Sin duda, Nigrino tendría varias de las legiones de Oriente apostadas en las cercanías, pero, de la misma forma, Trajano había traído a dos legiones que estaban en las playas de Oriente, junto con la flota. Podría haber acudido acompañado de un pequeño grupo de hombres hasta la mismísima Antioquía, pero el nuevo emperador de Roma había optado desde el principio de su imperium por la cautela en todos sus movimientos y aún desconfiaba de Nigrino.

Trajano estaba a la puerta de la gran tienda del praetorium imperial a la espera de que las siluetas que se dibujaban en la distancia adquirieran una forma reconocible. De momento sólo se avistaba el polvo que los caballos levantaban en su decidido avance hacia el oeste.

—Ya está ahí —dijo Longino.

Trajano asintió aunque seguía intentando delimitar quién de aquellas siluetas era Nigrino. Hacía años que no se veían. Debía de estar mayor, era bastante mayor que él. El hecho de que se acercara cabalgando y que no hubiera optado por venir en cuadriga era un mensaje claro: soy mayor pero no tanto como para no entrar en combate si es necesario. Lucio Quieto y Adriano también estaban con Trajano. Por detrás una veintena de hombres vigilaban atentos a cualquier otro movimiento de las tropas que se aproximaban. A mil pasos estaba el grueso de la caballería imperial. Los jinetes que se acercaban se detuvieron. La mayor parte se quedó detenida a una distancia similar a la del grueso de los singulares del emperador y sólo un pequeño grupo prosiguió su avance.

—De momento está cumpliendo con lo pactado —comentó Quieto.

—De momento —dijo Trajano. Adriano guardaba silencio. Su tío estaba evaluándole constantemente y había decidido callar si no tenía nada relevante que decir.

»Hablaré con Nigrino a solas —anunció Trajano.
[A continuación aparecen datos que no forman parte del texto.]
(** X8: in the YOLO method the result is the current flow ratio plus the
    modifier as binary64 arithmetic evaluates it, rounded to 5 decimals. For
    values as the two controls hold them, decimals with 5 places, of
    magnitude at most 1000, it is the exact sum of the two decimals. It is
    [null] when either field is [null] or NaN. *)
Theorem yolo_result_rounded (s : StepContentState) :
  (forall old modifier : Q,
      yoloFlowRatioOld s = Some (Num old) ->
      yoloModifier s = Some (Num modifier) ->
      exists v,
        yoloResult s = Some v /\
        (forall x,
            jadd (Num old) (Num modifier) = Num x ->
            (Qabs x < inject_Z (10 ^ 21))%Q -> rounds_to 5 x v) /\
        (forall O M : Q,
            control_value 5 (inject_Z 1000) O old ->
            control_value 5 (inject_Z 1000) M modifier ->
            rounds_to 5 (O + M)%Q v /\
            has_decimals 5 (O + M)%Q /\
            v = Num (round64 (O + M)))) /\
  (yoloFlowRatioOld s ∈ [None; Some NaN] \/ yoloModifier s ∈ [None; Some NaN] ->
   yoloResult s = None).
Proof.
  split.
  - intros old modifier Ho Hm. eexists. split; [|split].
    + unfold yoloResult. rewrite Ho, Hm. reflexivity.
    + intros x Hx Hb. cbn [calc_number]. rewrite Hx.
      by apply parseFloat_toFixed_rounds.
    + intros O M Co Cm.
      destruct (yolo_control O M old modifier Co Cm) as [HE Hr].
      split; [exact Hr|]. split; [exact HE|]. by apply (rounds_to_exact 5).
  - unfold yoloResult. intros [H|H];
      apply elem_of_cons in H as [->|H];
      try (apply list_elem_of_singleton in H as ->);
      cbn [calc_not_null calc_isNaN calc_number andb negb];
      try reflexivity;
      by destruct (yoloFlowRatioOld s) as [[|?]|], (yoloModifier s) as [[|?]|].
Qed.

Lemma yolo_result_rounded_witness :
  exists v,
    yoloResult (set_flow pass1 (Some (Num 1)) (Some (Num (decimal 5 2)))
                  None None None None initialStepContent) = Some v /\
    (forall x,
        jadd (Num 1) (Num (decimal 5 2)) = Num x ->
        (Qabs x < inject_Z (10 ^ 21))%Q -> rounds_to 5 x v) /\
    (forall O M : Q,
        control_value 5 (inject_Z 1000) O 1 ->
        control_value 5 (inject_Z 1000) M (decimal 5 2) ->
        rounds_to 5 (O + M)%Q v /\
        has_decimals 5 (O + M)%Q /\
        v = Num (round64 (O + M))).
Proof.
  apply (proj1 (yolo_result_rounded _) 1%Q (decimal 5 2)); reflexivity.
Defined.

Lemma flow_apply_pass2 (s : StepContentState) (form : FormValues) :
  flowCalcPhase s = pass2 -> is_Some (pass2Result s) ->
  content_step flow_rate FlowApply (s, form) = applyFlowCalc s form.
Proof.
  intros Hp [r Hr]. cbn [content_step]. rewrite Hp, Hr.
  rewrite !bool_decide_eq_true_2 by done.
  rewrite (bool_decide_eq_false_2 (pass2 = pass1)) by done.
  reflexivity.
Qed.

(** X9: a complete Legacy calculation, with a flow ratio and percentages as
    the controls hold them (decimals with 5 places and 1 place, of magnitude
    at most 1000). From the calculator's initial state, choosing Legacy,
    starting, entering the flow ratio and the first percentage, going on to
    pass 2, entering the second percentage and applying writes into
    [result.flow_ratio] the second pass formula applied to the rounded result
    of the first pass: pass 2 is seeded with exactly the pass-1 result. The
    other result fields are kept and the calculator is back in its idle
    state with the method still Legacy. *)
Theorem legacy_two_pass_run
    (R M1 M2 ratio m1 m2 : Q) (form : FormValues) :
  control_value 5 (inject_Z 1000) R ratio ->
  control_value 1 (inject_Z 1000) M1 m1 ->
  control_value 1 (inject_Z 1000) M2 m2 ->
  exists r1 r2 : Q,
    rounded_to 5 (R * (100 + M1) / 100)%Q r1 /\
    rounded_to 5 (r1 * (100 + M2) / 100)%Q r2 /\
    pass2FlowRatio
      (content_run flow_rate
         [FlowMethodChange legacy; FlowStart;
          Pass1FlowRatioChange (Some (Num ratio));
          Pass1ModifierChange (Some (Num m1)); Pass1Next]
         (initialStepContent, form)).1 = Some (Num (round64 r1)) /\
    content_run flow_rate
      [FlowMethodChange legacy; FlowStart;
       Pass1FlowRatioChange (Some (Num ratio));
       Pass1ModifierChange (Some (Num m1)); Pass1Next;
       Pass2ModifierChange (Some (Num m2)); FlowApply]
      (initialStepContent, form)
    = (handleFlowMethodChange legacy initialStepContent,
       setFieldValue_result
         (<["flow_ratio" := JNum (Num (round64 r2))]>
            (default ∅ (form_result form)))
         form).
Proof.
  intros CR C1 C2.
  assert (CR' : control_value 5 (inject_Z (10 ^ 5)) R ratio).
  { destruct CR as (? & ? & ?). split; [done|]. split; [|done].
    eapply Qle_trans; [eassumption|qle]. }
  destruct (legacy_control R M1 ratio m1 CR' C1) as (r1 & H1 & E1).
  assert (Cr1 : control_value 5 (inject_Z (10 ^ 5)) r1 (round64 r1)).
  { split; [exact (proj1 H1)|]. split; [|done].
    destruct CR as (_ & BR & _), C1 as (_ & BM & _).
    pose proof (legacy_bound R M1 BR BM) as Hb.
    destruct H1 as [_ Hd].
    setoid_replace r1 with ((r1 - R * (100 + M1) / 100)
                            + R * (100 + M1) / 100)%Q
      using relation Qeq by ring.
    eapply Qle_trans; [apply Qabs_triangle|].
    eapply Qle_trans; [apply Qplus_le_compat; eassumption|]. qle. }
  destruct (legacy_control r1 M2 (round64 r1) m2 Cr1 C2) as (r2 & H2 & E2).
  exists r1, r2. split; [done|]. split; [done|].
  assert (Hfive :
    content_run flow_rate
      [FlowMethodChange legacy; FlowStart;
       Pass1FlowRatioChange (Some (Num ratio));
       Pass1ModifierChange (Some (Num m1)); Pass1Next]
      (initialStepContent, form)
    = (set_flow pass2 (Some (Num 1)) None
         (Some (Num ratio)) (Some (Num m1)) (Some (Num (round64 r1))) None
         (handleFlowMethodChange legacy initialStepContent), form)).
  { unfold content_run.
    cbv -[parseFloat toFixed jadd jmul jdiv round64].
    by rewrite E1. }
  split; [by rewrite Hfive|].
  unfold content_run in *.
  change (foldl ?f ?st [?a; ?b; ?c; ?d; ?e; ?g; ?h])
    with (f (f (foldl f st [a; b; c; d; e]) g) h).
  rewrite Hfive.
  assert (Hsix :
    content_step flow_rate (Pass2ModifierChange (Some (Num m2)))
      (set_flow pass2 (Some (Num 1)) None
         (Some (Num ratio)) (Some (Num m1)) (Some (Num (round64 r1))) None
         (handleFlowMethodChange legacy initialStepContent), form)
    = (set_flow pass2 (Some (Num 1)) None
         (Some (Num ratio)) (Some (Num m1)) (Some (Num (round64 r1)))
         (Some (Num m2))
         (handleFlowMethodChange legacy initialStepContent), form))
    by reflexivity.
  rewrite Hsix.
  assert (Hres :
    pass2Result
      (set_flow pass2 (Some (Num 1)) None
         (Some (Num ratio)) (Some (Num m1)) (Some (Num (round64 r1)))
         (Some (Num m2))
         (handleFlowMethodChange legacy initialStepContent))
    = Some (Num (round64 r2))).
  { unfold pass2Result.
    cbn [set_flow pass2FlowRatio pass2Modifier calc_not_null calc_isNaN
         calc_number andb negb].
    by rewrite E2. }
  rewrite flow_apply_pass2 by (by rewrite ?Hres).
  unfold applyFlowCalc. rewrite Hres. reflexivity.
Qed.

Lemma legacy_two_pass_run_witness :
  exists r1 r2 : Q,
    rounded_to 5 (1 * (100 + - (25 # 10)) / 100)%Q r1 /\
    rounded_to 5 (r1 * (100 + (15 # 10)) / 100)%Q r2 /\
    pass2FlowRatio
      (content_run flow_rate
         [FlowMethodChange legacy; FlowStart;
          Pass1FlowRatioChange (Some (Num (decimal 1 0)));
          Pass1ModifierChange (Some (Num (decimal (-25) 1))); Pass1Next]
         (initialStepContent, resetFields)).1 = Some (Num (round64 r1)) /\
    content_run flow_rate
      [FlowMethodChange legacy; FlowStart;
       Pass1FlowRatioChange (Some (Num (decimal 1 0)));
       Pass1ModifierChange (Some (Num (decimal (-25) 1))); Pass1Next;
       Pass2ModifierChange (Some (Num (decimal 15 1))); FlowApply]
      (initialStepContent, resetFields)
    = (handleFlowMethodChange legacy initialStepContent,
       setFieldValue_result
         (<["flow_ratio" := JNum (Num (round64 r2))]>
            (default ∅ (form_result resetFields)))
         resetFields).
Proof.
  apply (legacy_two_pass_run 1 (- (25 # 10)) (15 # 10)
           (decimal 1 0) (decimal (-25) 1) (decimal 15 1) resetFields).
  - split; [by exists 100000%Z|split; [qle|reflexivity]].
  - split; [by exists (-25)%Z|split; [qle|]].
    apply round64_Qeq. reflexivity.
  - split; [by exists 15%Z|split; [qle|reflexivity]].
Defined.

(** X10: on the flow-rate step nothing but Apply and the user's own edits of
    the result, notes and confidence fields changes the form: choosing a
    method, starting, typing into the calculator, Cancel, Next and Back leave
    it as it is. Apply while no result is available changes neither the form
    nor the calculator. *)
Theorem flow_calculator_writes_on_apply_only
    (e : ContentEvent) (s : StepContentState) (form : FormValues) :
  (e ≠ FlowApply ->
   (forall k v, e ≠ ResultChange k v) ->
   (forall v, e ≠ NotesChange v) -> (forall v, e ≠ ConfidenceChange v) ->
   (content_step flow_rate e (s, form)).2 = form) /\
  (e = FlowApply ->
   match flowCalcPhase s with
   | idle => True
   | pass1 => flowCalcMethod s = legacy \/ yoloResult s = None
   | pass2 => pass2Result s = None
   end ->
   content_step flow_rate e (s, form) = (s, form)).
Proof.
  split.
  - intros Ha Hr Hn Hc.
    destruct e; try done; cbn [content_step];
      rewrite ?(bool_decide_eq_false_2 (flow_rate = vfa)) by done;
      rewrite ?(bool_decide_eq_false_2 (flow_rate = pressure_advance)) by done;
      cbn [andb];
      try (by repeat match goal with
                     | |- context [if ?c then _ else _] => destruct c
                     end).
    + by destruct (Hr k v).
    + by destruct (Hn v).
    + by destruct (Hc v).
  - intros -> Hdis. cbn [content_step].
    rewrite bool_decide_eq_true_2 by done. cbn [andb].
    destruct (flowCalcPhase s);
      rewrite ?bool_decide_eq_true_2 by done;
      rewrite ?(bool_decide_eq_false_2 (idle = pass1)) by done;
      rewrite ?(bool_decide_eq_false_2 (idle = pass2)) by done;
      rewrite ?(bool_decide_eq_false_2 (pass1 = pass2)) by done;
      rewrite ?(bool_decide_eq_false_2 (pass2 = pass1)) by done;
      cbn [andb orb]; try done.
    + destruct Hdis as [-> | ->]; [|by rewrite andb_false_r].
      by rewrite (bool_decide_eq_false_2 (legacy = yolo)).
    + by rewrite Hdis.
Qed.

Lemma flow_calculator_writes_on_apply_only_witness :
  (content_step flow_rate Pass1Next (example_pass1_done, resetFields)).2
  = resetFields.
Proof.
  apply (proj1 (flow_calculator_writes_on_apply_only
                  Pass1Next example_pass1_done resetFields)); done.
Defined.

(* ===================================================================== *)
(** ** The order of the artifact-speed list *)
(* ===================================================================== *)

Section SpeedList.
Local Open Scope Q_scope.

Lemma Qle_bool_false_le (a b : Q) : Qle_bool a b = false -> b <= a.
Proof.
  intros H. apply Qlt_le_weak, Qnot_le_lt. intros Hle.
  apply Qle_bool_iff in Hle. congruence.
Qed.

Lemma insert_asc_perm (v : Q) (xs : list Q) : insert_asc v xs ≡ₚ v :: xs.
Proof.
  induction xs as [|x xs IH]; cbn [insert_asc]; [done|].
  destruct (Qle_bool x v); [|done].
  rewrite IH. apply Permutation_swap.
Qed.

Lemma insert_asc_sorted (v : Q) (xs : list Q) :
  StronglySorted Qle xs -> StronglySorted Qle (insert_asc v xs).
Proof.
  induction xs as [|x xs IH]; cbn [insert_asc]; intros Hs.
  - repeat constructor.
  - apply StronglySorted_cons in Hs as [Hx Hs].
    destruct (Qle_bool x v) eqn:E.
    + apply StronglySorted_cons. split; [|by apply IH].
      rewrite (insert_asc_perm v xs). constructor; [|done].
      by apply Qle_bool_iff.
    + apply Qle_bool_false_le in E.
      apply StronglySorted_cons. split.
      * constructor; [done|].
        eapply Forall_impl; [exact Hx|]. intros y Hy. cbn beta in Hy. lra.
      * by apply StronglySorted_cons.
Qed.

Lemma sort_asc_from (acc xs : list Q) :
  StronglySorted Qle acc ->
  StronglySorted Qle (foldl (fun a v => insert_asc v a) acc xs) /\
  foldl (fun a v => insert_asc v a) acc xs ≡ₚ (xs ++ acc)%list.
Proof.
  revert acc. induction xs as [|x xs IH]; intros acc Hacc; cbn [foldl].
  - by split.
  - destruct (IH (insert_asc x acc) (insert_asc_sorted x acc Hacc))
      as [Hs Hp].
    split; [done|]. rewrite Hp, insert_asc_perm. cbn [app].
    by rewrite Permutation_middle.
Qed.

Lemma sort_asc_spec (xs : list Q) :
  StronglySorted Qle (sort_asc xs) /\ sort_asc xs ≡ₚ xs.
Proof.
  destruct (sort_asc_from [] xs) as [Hs Hp]; [constructor|].
  split; [done|]. by rewrite app_nil_r in Hp.
Qed.

Lemma delete_sorted (idx : nat) (xs : list Q) :
  StronglySorted Qle xs -> StronglySorted Qle (delete idx xs).
Proof.
  revert idx. induction xs as [|x xs IH]; intros idx Hs; [by destruct idx|].
  apply StronglySorted_cons in Hs as [Hx Hs].
  destruct idx as [|idx]; cbn [delete list_delete]; [done|].
  apply StronglySorted_cons. split; [|by apply IH].
  eapply Forall_forall. intros y Hy.
  eapply Forall_forall; [exact Hx|].
  by eapply list_elem_of_delete_inv.
Qed.

Lemma Math_min_sorted (x : Q) (xs : list Q) :
  Forall (Qle x) xs -> Math_min x xs = x.
Proof.
  unfold Math_min. induction xs as [|y xs IH]; intros H; cbn [foldl]; [done|].
  apply Forall_cons in H as [Hy H]. unfold qmin at 2.
  apply Qle_bool_iff in Hy. rewrite Hy. by apply IH.
Qed.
Sus tribunos asintieron sin decir nada. Los jinetes llegaron hasta ellos. Se detuvieron a veinte pasos. Nigrino, arropado por un paludamentum cubierto por el polvo de Asia, desmontó y se dirigió directamente a Trajano. Se quedó frente al emperador. No hubo saludo de ningún tipo. Trajano no mostró enfado ni desprecio y se limitó a extender su brazo con la palma abierta en dirección a la puerta de la tienda. Nigrino no se movió.

—El emperador de Roma primero —dijo. Trajano se quedó inmóvil un instante. Luego sonrió, asintió y entró en la tienda. Nigrino le siguió. En el exterior se quedaron Longino, Quieto, Adriano, la pequeña escolta imperial y los jinetes de Nigrino. Todos se miraban en silencio unos a otros, desafiantes. Longino pensó entonces que tanto Trajano como Nigrino habían entrado armados. No se preocupó. Puestos en lo peor, Trajano era trece años más joven, trece años más fuerte y trece años más rápido que Nigrino. Pero permaneció con los oídos atentos a cualquier sonido extraño que pudiera provenir del interior de la tienda. De momento sólo se oía el viento de Asia acariciando sus rostros con el polvo y la arena de Oriente.

En la tienda había dos sellae, una pequeña mesa con una jarra de agua, una jarra de vino y dos copas de plata.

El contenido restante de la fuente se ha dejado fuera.